▶ [THE PROBLEM] Each entry listed below should be reproduced word for word.
[[ GIVEN DATA open ]]
Lemma slice_nonneg {A : Type} (l : list A) (lo hi : Z) :
  0 <= lo <= hi -> hi <= Py.len l ->
  Py.slice l lo hi = firstn (Z.to_nat (hi - lo)) (skipn (Z.to_nat lo) l).
Proof.
  intros H1 H2. unfold Py.slice, Py.bound.
  destruct (Z.ltb_spec lo 0); [lia|].
  destruct (Z.ltb_spec hi 0); [lia|].
  rewrite !Z.min_l by lia. reflexivity.
Qed.

Lemma all_eq_repeat {A : Type} (l : list A) (x : A) :
  (forall i, (i < List.length l)%nat -> nth_error l i = Some x) ->
  l = repeat x (List.length l).
Proof.
  induction l as [|y l IH]; intros H; simpl.
  - reflexivity.
  - f_equal.
    + specialize (H O ltac:(simpl; lia)). simpl in H. congruence.
    + apply IH. intros i Hi. apply (H (S i)). simpl. lia.
Qed.

(** An int32 holds a result that fits 32 bits as it is. *)
Lemma int32_fits (z : Z) : - 2 ^ 31 <= z < 2 ^ 31 -> int32 z = z.
Proof.
  intros H. unfold int32. rewrite Z.mod_small; lia.
Qed.

(** The test of line 337 passes on every sweep whose rays have the same
    gate count, when the number of its gates fits an int32 (beyond that
    the product of line 337 wraps and the test fails). *)
Lemma uniform_check_complete (ray_len : list Z) (ss se n : Z) :
  0 <= ss <= se -> se <= Py.len ray_len ->
  sweep_uniform ray_len ss se n ->
  - 2 ^ 31 <= n * (se - ss) < 2 ^ 31 ->
  Stream.uniform_check ray_len ss se n = true.
Proof.
  intros H1 H2 Hu Hfit. unfold Stream.uniform_check.
  rewrite (int32_fits _ Hfit).
  rewrite slice_nonneg by lia.
  set (s := firstn _ _).
  assert (Hlen : List.length s = Z.to_nat (se - ss)).
  { unfold s. rewrite length_firstn, length_skipn.
    assert (se <= Z.of_nat (List.length ray_len)) by exact H2. lia. }
  assert (Hs : s = repeat n (List.length s)).
  { apply all_eq_repeat. intros i Hi. unfold s.
    rewrite nth_error_firstn.
    destruct (Nat.ltb_spec i (Z.to_nat (se - ss))); [|lia].
    rewrite nth_error_skipn.
    assert (Hr : ss <= ss + Z.of_nat i < se) by lia.
    specialize (Hu _ Hr).
    rewrite get_nonneg in Hu by lia.
    replace (Z.to_nat ss + i)%nat with (Z.to_nat (ss + Z.of_nat i)) by lia.
    exact Hu. }
  rewrite Hs, sum_repeat, Hlen, Z2Nat.id by lia. apply Z.eqb_refl.
Qed.
(** With a week of existing dates ahead the loop cannot raise. *)
Lemma scan_week_total (clock : datetime) (hh mm : Z) (T : gset Z) :
  0 <= hh < 24 -> 0 <= mm < 60 -> week_ahead clock ->
  exists found, scan (at_time clock hh mm) T (seqZ 0 8) = Ok found.
Proof.
  intros Hh Hm [Hlo Hhi].
  pose proof (scan_week (at_time clock hh mm) T
                (valid_time_at_time clock hh mm Hh Hm)) as H.
  destruct (scan (at_time clock hh mm) T (seqZ 0 8)) as [found|e];
    [eauto|].
  destruct H as (_ & k & Hk & Hnr & _). exfalso. apply Hnr.
  unfold representable. cbn [at_time ordinal]. lia.
Qed.

(** The run of the example shared by C1 and C2. *)
Lemma same_day_next_week_eq :
  compute_start fri_2025_06_06_10h None "18:00" [FR] Asia_Kolkata
    = Ok fri_2025_06_13_18h.
Proof. vm_compute. reflexivity. Qed.

End Occurrence.

Section NextOccurrence.
Import Py ICal GenerateIcs Spec.

Variables (clock : datetime) (time_str : string) (hh mm : Z).
Variables (weekdays : list WeekdayCode) (tz : timezone).
Hypothesis time_ok : time_of_day time_str hh mm.

Lemma now_valid_time : valid_time (at_time clock hh mm).
Proof.
  destruct time_ok as (_ & Hh & Hm). apply valid_time_at_time; assumption.
Qed.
[[ GIVEN DATA closed ]]
▶ [PROBLEM SOLUTION]
Lemma slice_nonneg {A : Type} (l : list A) (lo hi : Z) :
  0 <= lo <= hi -> hi <= Py.len l ->
  Py.slice l lo hi = firstn (Z.to_nat (hi - lo)) (skipn (Z.to_nat lo) l).
Proof.
  intros H1 H2. unfold Py.slice, Py.bound.
  destruct (Z.ltb_spec lo 0); [lia|].
  destruct (Z.ltb_spec hi 0); [lia|].
  rewrite !Z.min_l by lia. reflexivity.
Qed.

Lemma all_eq_repeat {A : Type} (l : list A) (x : A) :
  (forall i, (i < List.length l)%nat -> nth_error l i = Some x) ->
  l = repeat x (List.length l).
Proof.
  induction l as [|y l IH]; intros H; simpl.
  - reflexivity.
  - f_equal.
    + specialize (H O ltac:(simpl; lia)). simpl in H. congruence.
    + apply IH. intros i Hi. apply (H (S i)). simpl. lia.
Qed.

(** An int32 holds a result that fits 32 bits as it is. *)
Lemma int32_fits (z : Z) : - 2 ^ 31 <= z < 2 ^ 31 -> int32 z = z.
Proof.
  intros H. unfold int32. rewrite Z.mod_small; lia.
Qed.

(** The test of line 337 passes on every sweep whose rays have the same
    gate count, when the number of its gates fits an int32 (beyond that
    the product of line 337 wraps and the test fails). *)
Lemma uniform_check_complete (ray_len : list Z) (ss se n : Z) :
  0 <= ss <= se -> se <= Py.len ray_len ->
  sweep_uniform ray_len ss se n ->
  - 2 ^ 31 <= n * (se - ss) < 2 ^ 31 ->
  Stream.uniform_check ray_len ss se n = true.
Proof.
  intros H1 H2 Hu Hfit. unfold Stream.uniform_check.
  rewrite (int32_fits _ Hfit).
  rewrite slice_nonneg by lia.
  set (s := firstn _ _).
  assert (Hlen : List.length s = Z.to_nat (se - ss)).
  { unfold s. rewrite length_firstn, length_skipn.
    assert (se <= Z.of_nat (List.length ray_len)) by exact H2. lia. }
  assert (Hs : s = repeat n (List.length s)).
  { apply all_eq_repeat. intros i Hi. unfold s.
    rewrite nth_error_firstn.
    destruct (Nat.ltb_spec i (Z.to_nat (se - ss))); [|lia].
    rewrite nth_error_skipn.
    assert (Hr : ss <= ss + Z.of_nat i < se) by lia.
    specialize (Hu _ Hr).
    rewrite get_nonneg in Hu by lia.
    replace (Z.to_nat ss + i)%nat with (Z.to_nat (ss + Z.of_nat i)) by lia.
    exact Hu. }
  rewrite Hs, sum_repeat, Hlen, Z2Nat.id by lia. apply Z.eqb_refl.
Qed.
(** With a week of existing dates ahead the loop cannot raise. *)
Lemma scan_week_total (clock : datetime) (hh mm : Z) (T : gset Z) :
  0 <= hh < 24 -> 0 <= mm < 60 -> week_ahead clock ->
  exists found, scan (at_time clock hh mm) T (seqZ 0 8) = Ok found.
Proof.
  intros Hh Hm [Hlo Hhi].
  pose proof (scan_week (at_time clock hh mm) T
                (valid_time_at_time clock hh mm Hh Hm)) as H.
  destruct (scan (at_time clock hh mm) T (seqZ 0 8)) as [found|e];
    [eauto|].
  destruct H as (_ & k & Hk & Hnr & _). exfalso. apply Hnr.
  unfold representable. cbn [at_time ordinal]. lia.
Qed.

(** The run of the example shared by C1 and C2. *)
Lemma same_day_next_week_eq :
  compute_start fri_2025_06_06_10h None "18:00" [FR] Asia_Kolkata
    = Ok fri_2025_06_13_18h.
Proof. vm_compute. reflexivity. Qed.

End Occurrence.

Section NextOccurrence.
Import Py ICal GenerateIcs Spec.

Variables (clock : datetime) (time_str : string) (hh mm : Z).
Variables (weekdays : list WeekdayCode) (tz : timezone).
Hypothesis time_ok : time_of_day time_str hh mm.

Lemma now_valid_time : valid_time (at_time clock hh mm).
Proof.
  destruct time_ok as (_ & Hh & Hm). apply valid_time_at_time; assumption.
Qed.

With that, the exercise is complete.